What is being asked
Of the entries below, return only those lines from the line with "rewrite IH, Hi." to the line with "b (entries e)).", exactly, both included.

Records contained in a dataset
══════

(** X9.  [decode_music_data] decodes the period as the period whose index
    is the first position at which the ["period"] vector is largest, whether
    or not the same largest value occurs again later. *)
Theorem decode_period_lowest_tie (enc : gmap string (list Q))
    (mo : option metadata) (dec : gmap string pyval) (v : list Q) (i : nat)
    (p : string) :
  decode_music_data enc mo = Ok dec →
  enc !! "period" = Some v →
  first_maximum v i →
  Py.assoc p period_mapping = Some i →
  dec !! "period" = Some (VStr p).
Proof.
  intros Hdec Hv Hfirst Hp.
  pose proof (decode_period_field _ _ _ Hdec) as Hdp. rewrite Hv in Hdp.
  destruct Hdp as (m & j & Hm & Hj & ->).
  rewrite (argmax_unique v i j m Hfirst Hm Hj).
  destruct (period_mapping_elem p i (assoc_Some_elem _ _ _ Hp)) as [Hlt Hat].
  by rewrite decide_True, Hat by done.
Qed.

Lemma decode_period_lowest_tie_witness :
  ∃ dec,
    decode_music_data {["period" := [0; 0; 1; 0; 1; 1; 0; 0]%Q]} None = Ok dec
    ∧ dec !! "period" = Some (VStr "2024-Q3").
Proof.
  eexists. split; [reflexivity |].
  apply (decode_period_lowest_tie {["period" := [0; 0; 1; 0; 1; 1; 0; 0]%Q]}
           None _ [0; 0; 1; 0; 1; 1; 0; 0]%Q 2 "2024-Q3");
    [reflexivity | reflexivity | | reflexivity].
  exists 1%Q. split; [reflexivity |]. split.
  - intros j x Hj.
    do 8 (destruct j as [|j]; [injection Hj as <-; discriminate |]).
    discriminate.
  - intros j x Hlt Hj.
    do 2 (destruct j as [|j]; [injection Hj as <-; reflexivity |]). lia.
Defined.

(** X10.  When the first maximum of a vector lies at a position that has no
    label (index 8 or more, possible only for a vector longer than the
    enumeration), the genre is decoded as ["Unknown"] but the period is left
    out of the result: the two decodings do not fall through alike. *)
Theorem decode_beyond_enumeration (enc : gmap string (list Q))
    (mo : option metadata) (dec : gmap string pyval) :
  decode_music_data enc mo = Ok dec →
  (∀ v i, enc !! "genre" = Some v → first_maximum v i → (8 <= i)%nat →
          dec !! "genre" = Some (VStr "Unknown"))
  ∧ (∀ v i, enc !! "period" = Some v → first_maximum v i → (8 <= i)%nat →
            dec !! "period" = None).
Proof.
  intros Hdec. split.
  - intros v i Hv Hfirst Hi.
    pose proof (decode_genre_field _ _ _ Hdec) as Hdg. rewrite Hv in Hdg.
    destruct Hdg as (g & Hg & ->).
    destruct (argmax_first_maximum v i Hfirst) as (m & Hm & Hidx).
    rewrite (decode_genre_at v m i Hm Hidx) in Hg.
    rewrite first_with_index_beyond in Hg by done. congruence.
  - intros v i Hv Hfirst Hi.
    pose proof (decode_period_field _ _ _ Hdec) as Hdp. rewrite Hv in Hdp.
    destruct Hdp as (m & j & Hm & Hj & ->).
    rewrite (argmax_unique v i j m Hfirst Hm Hj).
    by rewrite decide_False by lia.
Qed.

Lemma overlong_first_maximum :
  first_maximum [0; 0; 0; 0; 0; 0; 0; 0; 1]%Q 8.
Proof.
  exists 1%Q. split; [reflexivity |]. split.
  - intros j x Hj.
    do 9 (destruct j as [|j]; [injection Hj as <-; discriminate |]).
    discriminate.
  - intros j x Hlt Hj.
    do 8 (destruct j as [|j]; [injection Hj as <-; reflexivity |]). lia.
Defined.

Lemma decode_beyond_enumeration_witness :
  ∃ dec,
    decode_music_data overlong_encoded_data None = Ok dec
    ∧ dec !! "genre" = Some (VStr "Unknown")
    ∧ dec !! "period" = None.
Proof.
  eexists. split; [reflexivity |].
  destruct (decode_beyond_enumeration overlong_encoded_data None _ eq_refl)
    as [Hg Hp].
  split.
  - apply (Hg [0; 0; 0; 0; 0; 0; 0; 0; 1]%Q 8%nat);
      [reflexivity | exact overlong_first_maximum | lia].
  - apply (Hp [0; 0; 0; 0; 0; 0; 0; 0; 1]%Q 8%nat);
      [reflexivity | exact overlong_first_maximum | lia].
Defined.

End decode_music_data_facts.

(** ** More on the feature vector *)

Section feature_vector_invariants.
Import MusicDataEncoder.

Lemma scalar_slot_unit (md : gmap string pyval) (f : string) :
  f ∈ feature_order → (0 <= scalar_slot md f <= 1)%Q.
Proof.
  intros Hf. unfold scalar_slot.
  destruct (md !! f) as [[x|t]|]; try (split; discriminate).
  apply normalize_value_unit.
  destruct (numeric_fields_declared f (feature_order_numeric f Hf))
    as (lo & hi & ->).
  by eexists.
Qed.

(** X11.  Every slot of the vector [create_feature_vector] returns lies in
    [0, 1], whatever values the record holds. *)
Theorem create_feature_vector_unit_interval (now : string)
    (md : gmap string pyval) (v : list Q) (x : Q) :
  create_feature_vector now md = Ok v → x ∈ v → (0 <= x <= 1)%Q.
Proof.
  intros Hv Hx.
  destruct (create_feature_vector_spec now md v Hv) as (g & p & -> & Hg & Hp).
  assert (Hbit : ∀ y : Q, y = 0%Q ∨ y = 1%Q → (0 <= y <= 1)%Q)
    by (intros y [->| ->]; split; discriminate).
  apply elem_of_app in Hx as [Hx|Hx]; [| apply elem_of_app in Hx as [Hx|Hx]].
  - apply list_elem_of_fmap in Hx as (f & -> & Hf). by apply scalar_slot_unit.
  - apply Hbit. destruct (md !! "genre") as [l|].
    + apply (one_hot_slots genre_mapping l g x Hg Hx).
    + subst g. left. by apply elem_of_replicate_inv in Hx.
  - apply Hbit. destruct (md !! "period") as [l|].
    + apply (one_hot_slots period_mapping l p x Hp Hx).
    + subst p. left. by apply elem_of_replicate_inv in Hx.
Qed.

Lemma create_feature_vector_unit_interval_witness :
  ∃ v, create_feature_vector "2024-03-01T09:00:00" unlisted_music_data = Ok v
       ∧ ∀ x, x ∈ v → (0 <= x <= 1)%Q.
Proof.
  eexists. split; [reflexivity |]. intros x.
  apply (create_feature_vector_unit_interval "2024-03-01T09:00:00"
           unlisted_music_data _ x eq_refl).
Defined.

(** X12.  The feature vector depends only on the ten scalar features, the
    genre and the period: two records that agree on these give the same
    vector, at whatever time they are encoded and whatever revenue, song
    count, artist identifier or other fields they hold. *)
Theorem create_feature_vector_relevant_fields (now now' : string)
    (md md' : gmap string pyval) (v : list Q) :
  (∀ k, k ∈ feature_order ++ ["genre"; "period"] → md !! k = md' !! k) →
  numbers_in_numeric_fields md' →
  create_feature_vector now md = Ok v →
  create_feature_vector now' md' = Ok v.
Proof.
  intros Hsame Hnum' Hv.
  destruct (encode_music_data_total now' md' Hnum') as [e' He'].
  assert (∃ v', create_feature_vector now' md' = Ok v') as [v' Hv'].
  { unfold create_feature_vector. rewrite He'. by eexists. }
  rewrite Hv'. f_equal.
  destruct (create_feature_vector_spec now md v Hv) as (g & p & -> & Hg & Hp).
  destruct (create_feature_vector_spec now' md' v' Hv')
    as (g' & p' & -> & Hg' & Hp').
  assert (Hin : ∀ k, k ∈ ["genre"; "period"] →
                     k ∈ feature_order ++ ["genre"; "period"])
    by (intros k Hk; apply elem_of_app; by right).
  rewrite <- (Hsame "genre") in Hg'
    by (apply Hin, elem_of_cons; by left).
  rewrite <- (Hsame "period") in Hp'
    by (apply Hin, elem_of_cons; right; apply elem_of_cons; by left).
  assert (g' = g) as ->
    by (destruct (md !! "genre"); congruence).
  assert (p' = p) as ->
    by (destruct (md !! "period"); congruence).
  f_equal. apply list_fmap_ext. intros i f Hf. unfold scalar_slot.
  rewrite (Hsame f); [done |].
  apply elem_of_app. left. by eapply list_elem_of_lookup_2.
Qed.

End feature_vector_invariants.

(** ** Batch encoding *)

Section batch_encode_facts.
Import MusicDataEncoder.

(** Appending the entries of one encoding to the columns built so far. *)
Lemma map_fold_batch_append (m : gmap string (list Q))
    (b : gmap string (list (list Q))) (k : string) :
  map_fold batch_append b m !! k
  = match m !! k with
    | Some v => Some (default [] (b !! k) ++ [v])
    | None => b !! k
    end.
Proof.
  revert k.
  apply (map_fold_weak_ind
           (λ r m, ∀ k, r !! k = match m !! k with
                                 | Some v => Some (default [] (b !! k) ++ [v])
                                 | None => b !! k
                                 end)).
  - intros k. by rewrite lookup_empty.
  - intros i x m' r Hi IH k. unfold batch_append.
    destruct (decide (k = i)) as [->|Hne].
    + rewrite !lookup_insert_eq. by rewrite IH, Hi.
    + rewrite !lookup_insert_ne by done. apply IH.
Qed.

Lemma batch_record_eq (clock : nat → string) (n : nat)
    (b : gmap string (list (list Q))) (md : gmap string pyval) :
  batch_record clock (n, b) md
  = encode_music_data (clock n) md
    ≫= λ e, Ok (S n, map_fold batch_append b (entries e)).
Proof. reflexivity. Qed.

(** The column a list of encodings contributes under a key. *)
Lemma batch_loop (clock : nat → string) (records : list (gmap string pyval))
    (n n' : nat) (b0 b : gmap string (list (list Q))) :
  Py.for_each (batch_record clock) (n, b0) records = Ok (n', b) →
  ∃ encs,
    Forall2 (λ md e, ∃ now, encode_music_data now md = Ok e) records encs
    ∧ ∀ k, b !! k = match omap (λ e, entries e !! k) encs with
                    | [] => b0 !! k
                    | col => Some (default [] (b0 !! k) ++ col)
                    end.
Proof.
  revert n b0. induction records as [|md records IH]; intros n b0 H.
  - apply Ok_inj in H. assert (b = b0) as -> by congruence.
    exists []. split; [constructor | by intros k].
  - rewrite for_each_cons, batch_record_eq in H.
    destruct (encode_music_data (clock n) md) as [e|?] eqn:He;
      [| by simpl in H].
    run_binds_in H.
    destruct (IH _ _ H) as (encs & Hall & Hcols).
    exists (e :: encs). split; [constructor; [by eexists | done] |].
    intros k. rewrite Hcols, map_fold_batch_append.
    assert (omap (λ e0, entries e0 !! k) (e :: encs)
            = match entries e !! k with
              | Some v => v :: omap (λ e0, entries e0 !! k) encs
              | None => omap (λ e0, entries e0 !! k) encs
              end) as -> by reflexivity.
    destruct (entries e !! k) as [v|]; [| done].
    destruct (omap _ encs) as [|c col]; [done |].
    simpl. by rewrite <- app_assoc.
Qed.

Lemma batch_encode_inv (clock : nat → string)
    (records : list (gmap string pyval)) (b : gmap string (list (list Q))) :
  batch_encode clock records = Ok b →
  ∃ encs,
    Forall2 (λ md e, ∃ now, encode_music_data now md = Ok e) records encs
    ∧ ∀ k, b !! k = match omap (λ e, entries e !! k) encs with
                    | [] => None
                    | col => Some col
                    end.
Proof.
  unfold batch_encode.
  destruct (Py.for_each _ _ _) as [[n' b']|?] eqn:H; [| done].
  intros Hb. apply Ok_inj in Hb. simpl in Hb. subst b'.
  destruct (batch_loop clock records 0 n' ∅ b H) as (encs & Hall & Hcols).
  exists encs. split; [done |]. intros k. rewrite Hcols, lookup_empty.
  by destruct (omap _ encs).
Qed.

(** X13.  [batch_encode] groups the encodings by key: the column under a
    key lists, in the order of the records, the entries of the records that
    have one under that key, and a key no record has an entry for is absent.
    The ['metadata'] blocks are not part of the result. *)
Theorem batch_encode_columns (clock : nat → string)
    (records : list (gmap string pyval)) (b : gmap string (list (list Q))) :
  batch_encode clock records = Ok b →
  ∃ encs,
    Forall2 (λ md e, ∃ now, encode_music_data now md = Ok e) records encs
    ∧ ∀ k, b !! k = match omap (λ e, entries e !! k) encs with
                    | [] => None
                    | col => Some col
                    end.
Proof. apply batch_encode_inv. Qed.

Lemma batch_encode_columns_witness :
  ∃ b encs,
    batch_encode (λ _, "2024-03-01T09:00:00")
      [test_music_data; sparse_music_data] = Ok b
    ∧ Forall2 (λ md e, ∃ now, encode_music_data now md = Ok e)
        [test_music_data; sparse_music_data] encs
    ∧ ∀ k, b !! k = match omap (λ e, entries e !! k) encs with
                    | [] => None
                    | col => Some col
                    end.
Proof.
  eexists.
  destruct (batch_encode_columns (λ _, "2024-03-01T09:00:00")
              [test_music_data; sparse_music_data] _ eq_refl)
    as (encs & Hall & Hcols).
  exists encs. split; [reflexivity |]. by split.
Defined.

(** X14.  The column [batch_encode] builds under a numeric field, ["genre"]
    or ["period"] has one item per record holding that key, not one per
    record: when records lack a key, the columns have different lengths and
    their positions no longer identify the record. *)
Theorem batch_encode_column_length (clock : nat → string)
    (records : list (gmap string pyval)) (b : gmap string (list (list Q)))
    (k : string) :
  batch_encode clock records = Ok b →
  k ∈ numeric_fields ++ ["genre"; "period"] →
  length (default [] (b !! k))
  = length (filter (λ md, is_Some (md !! k)) records).
Proof.
  intros Hb Hk.
  destruct (batch_encode_inv clock records b Hb) as (encs & Hall & Hcols).
  assert (default [] (b !! k) = omap (λ e, entries e !! k) encs) as ->.
  { rewrite Hcols. by destruct (omap _ encs). }
  clear Hcols Hb. induction Hall as [|md e records encs [now He] Hall IH].
  - done.
  - pose proof (encoded_key_iff now md e k He) as Hiff.
    assert (omap (λ e0, entries e0 !! k) (e :: encs)
            = match entries e !! k with
              | Some v => v :: omap (λ e0, entries e0 !! k) encs
              | None => omap (λ e0, entries e0 !! k) encs
              end) as -> by reflexivity.
    destruct (entries e !! k) as [v|] eqn:Hv.
    + rewrite filter_cons_True by (apply Hiff; by eexists).
      cbn [length]. by rewrite IH.
    + rewrite filter_cons_False; [done |].
      intros Hmd. destruct (proj2 Hiff (conj Hk Hmd)) as [? ?]. done.
Qed.
Definition with_kids (x : syntax_node) (ks : list value) : syntax_node :=
  SyntaxNode (data x) ks (l x) (r x) (p x).
Definition with_l (x : syntax_node) (v : value) : syntax_node :=
  SyntaxNode (data x) (kids x) v (r x) (p x).
Definition with_r (x : syntax_node) (v : value) : syntax_node :=
  SyntaxNode (data x) (kids x) (l x) v (p x).
Definition with_p (x : syntax_node) (v : value) : syntax_node :=
  SyntaxNode (data x) (kids x) (l x) (r x) v.

Definition set_l (h : heap) (n : loc) (v : value) : heap := set h n (with_l (get h n) v).
Definition set_r (h : heap) (n : loc) (v : value) : heap := set h n (with_r (get h n) v).
Definition set_p (h : heap) (n : loc) (v : value) : heap := set h n (with_p (get h n) v).
Definition set_kids (h : heap) (n : loc) (ks : list value) : heap :=
  set h n (with_kids (get h n) ks).

(** [n[i]]: [undefined] past the children. *)
Definition kid (h : heap) (n : loc) (i : nat) : value := nth i (kids (get h n)) None.
Definition node_length (h : heap) (n : loc) : nat := List.length (kids (get h n)).

(** [x.prop] throws when [x] is null or undefined. *)
Definition deref (v : value) : outcome loc :=
  match v with
  | Some n => Ok n
  | None => Throw TypeError
  end.

Definition value_eqb (a b : value) : bool :=
  match a, b with
  | Some x, Some y => x =? y
  | None, None => true
  | _, _ => false
  end.

Module Node.

(** [push: fn('(this[@length++] = $0), this')] *)
Definition push (h : heap) (this : loc) (x : value) : heap :=
  set_kids h this (kids (get h this) ++ [x]).

(** [pop: fn('--@length, this')]; the slot past the new length is never
    read before [append] writes it again. *)
Definition pop (h : heap) (this : loc) : heap :=
  set_kids h this (removelast (kids (get h this))).

(** [append: fn('(this[@length++] = $0) && ($0.p = this), this')] *)
Definition append (h : heap) (this : loc) (x : value) : heap :=
  let h1 := push h this x in
  match x with
  | Some c => set_p h1 c (Some this)
  | None => h1
  end.

(** [append_to: fn('$0 && $0.append(this), this')] *)
Definition append_to (h : heap) (this : loc) (x : value) : heap :=
  match x with
  | Some parent => append h parent (Some this)
  | None => h
  end.

(** [replace: fn('($0.l = @l) && (@l.r = $0), ($0.r = @r) && (@r.l = $0), this')] *)
Definition replace (h : heap) (this : loc) (x : loc) : heap :=
  let h1 := set_l h x (l (get h this)) in
  let h2 := match l (get h1 this) with
            | Some tl => set_r h1 tl (Some x)
            | None => h1
            end in
  let h3 := set_r h2 x (r (get h2 this)) in
  match r (get h3 this) with
  | Some tr => set_l h3 tr (Some x)
  | None => h3
  end.

(** [reparent: fn('@p && @p[0] === this && (@p[0] = $0), this')] *)
Definition reparent (h : heap) (this : loc) (x : value) : heap :=
  match p (get h this) with
  | Some par =>
      match kids (get h par) with
      | Some first :: rest =>
          if first =? this then set_kids h par (x :: rest) else h
      | _ => h
      end
  | None => h
  end.

(** [sibling: fn('$0.p = @p, (@r = $0).l = this')] *)
Definition sibling (h : heap) (this : loc) (x : loc) : heap :=
  let h1 := set_p h x (p (get h this)) in
  let h2 := set_r h1 this (Some x) in
  set_l h2 x (Some this).

(** [unlink: fn('@l && (@l.r = @r), @r && (@r.l = @l), @l = @r = null, @reparent($0)')] *)
Definition unlink (h : heap) (this : loc) (x : value) : heap :=
  let h1 := match l (get h this) with
            | Some tl => set_r h tl (r (get h this))
            | None => h
            end in
  let h2 := match r (get h1 this) with
            | Some tr => set_l h1 tr (l (get h1 this))
            | None => h1
            end in
  let h3 := set_l (set_r h2 this None) this None in
  reparent h3 this x.

(** [wrap: fn('$0.p = @replace($0).p, @reparent($0), @l = @r = null, @append_to($0)')] *)
Definition wrap (h : heap) (this : loc) (x : loc) : heap :=
  let h1 := replace h this x in
  let h2 := set_p h1 x (p (get h1 this)) in
  let h3 := reparent h2 this (Some x) in
  let h4 := set_l (set_r h3 this None) this None in
  append_to h4 this (Some x).

(** [fold_l: fn('@append(@l && @l.unlink(this))')] *)
Definition fold_l (h : heap) (this : loc) : heap :=
  match l (get h this) with
  | Some tl => append (unlink h tl (Some this)) this (Some tl)
  | None => append h this None
  end.

(** [fold_r: fn('@append(@r && @r.unlink(this))')] *)
Definition fold_r (h : heap) (this : loc) : heap :=
  match r (get h this) with
  | Some tr => append (unlink h tr (Some this)) this (Some tr)
  | None => append h this None
  end.

(** [fold_lr: fn('@fold_l().fold_r()')] *)
Definition fold_lr (h : heap) (this : loc) : heap := fold_r (fold_l h this) this.

(** [fold_rr: fn('@fold_r().fold_r()')] *)
Definition fold_rr (h : heap) (this : loc) : heap := fold_r (fold_r h this) this.

End Node.

(** ** Traversal functions *)

Section Traversal.

(** The mapping functions handed to [map] and [rmap] are JavaScript
    closures: they read and write the store and their own captured
    variables, whose state has type [S]. *)
Context {S : Type}.

Definition world : Type := heap * S.
Definition action (A : Type) : Type := world -> outcome (A * world).

(** The loop of [map]: [for (...; i < l; ++i) n.push(f(this[i], i) || this[i])]. *)
Fixpoint map_loop (f : value -> nat -> action value) (this n : loc)
         (i count : nat) (w : world) : outcome world :=
  match count with
  | O => Ok w
  | Datatypes.S count' =>
      let* (v, (h1, s1)) := f (kid (fst w) this i) i w in
      let pushed := match v with Some _ => v | None => kid h1 this i end in
      map_loop f this n (Datatypes.S i) count' (Node.push h1 n pushed, s1)
  end.

(** [map: function (f) {for (var n = new syntax_node(this.data), i = 0,
    l = this.length; i < l; ++i) n.push(f(this[i], i) || this[i]); return n}] *)
Definition map (f : value -> nat -> action value) (this : loc) : action loc :=
  fun w =>
    let '(n, h1) := alloc (fst w) (data (get (fst w) this)) in
    let* w' := map_loop f this n 0 (node_length h1 this) (h1, snd w) in
    Ok (n, w').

══════

Answer below
    + rewrite !lookup_insert_eq. by rewrite IH, Hi.
    + rewrite !lookup_insert_ne by done. apply IH.
Qed.

Lemma batch_record_eq (clock : nat → string) (n : nat)
    (b : gmap string (list (list Q))) (md : gmap string pyval) :
  batch_record clock (n, b) md
  = encode_music_data (clock n) md
    ≫= λ e, Ok (S n, map_fold batch_append b (entries e)).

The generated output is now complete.